For instance, if a hypothetical 72-year-old contract owner had a benefit base of $80,000 and the 10-year Treasury rate were 5% on his contract anniversary, his payout would be 5% times a stipulated “age adjustment factor” of 1.1, or 5.5%. His annual payout would be $4,400 (.055 x $80,000).

The cost of the Smart Future CDA, referred to as a certificate rather than a policy or rider, is currently 1% a year and is guaranteed to be no lower than 0.70% and no higher than 1.5% while in force. There’s a $10,000 investment minimum.

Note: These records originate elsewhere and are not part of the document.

(* ===== verification/UnitEvents.v ===== *)
(** * UnitEvents: units are registered, created, finished and destroyed

    The handlers of [MilitaryTasks] keep the invariant: a unit that is new gets a place in the nil or
    the idle task of its manager, a unit that is destroyed leaves its task and every repair of it, and
    a dead unit can be deleted since nothing refers to it. *)

From stdpp Require Import sorting.
From S2P Require Import Prelude Float32 EnemyUnit ActionList TaskData TaskCore TaskClasses TaskTheory TaskInvariant TaskSteps.
From S2P Require Import TaskStop TaskLeave TaskNew TaskJoin MilitaryTasks MilitaryTheory TaskMove.

Open Scope circuit_scope.

Section events.
Context {E : Engine} {H : Heap} {TE : TaskEngine} {P : Policy}.

(** ** A new unit *)

Lemma alloc_unit w : units w !! alloc (dom (units w)) = None.
Proof. apply not_elem_of_dom. apply alloc_fresh. Qed.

The only investment option is the Maxim SecureFoundation Balanced ETF Portfolio, a 60% equity/40% fixed income fund-of-funds consisting of the Vanguard S&P 500 ETF, S&P Mid-Cap 400 ETF, Russell 2000 ETF, MSCI EAFE ETF, MSCI Emerging Markets ETF and Total Bond Market ETF. There’s a 5% upfront load on the portfolio’s A shares, which have an annual expense ratio of 64 basis points. The portfolio’s S shares have an annual expense ratio of 74 basis points.

CDA product filings are likely to become more numerous now that the National Association of Insurance Commissioners has clarified that these hybrid investment/insurance products should be regulated as variable annuities rather than as securities alone.

“The regulatory environment is getting supportive of CDAs,” Chris Bergeon, vice president of Financial Institutions Markets at Great-West Life & Annuity. “The NAIC provided guidance in February, and the commissioners have since concluded that [CDAs] should be viewed as variable annuities. The Smart Future solution was designed with input from our bank-affiliated broker-dealer partners, and we piloted it with one of them.”

Great-West Life is rated Superior (A+) by A.M. Best, Excellent (Aa3) by Moody’s, Very Strong (AA) by Fitch and Very Strong (AA) by Standard & Poor’s.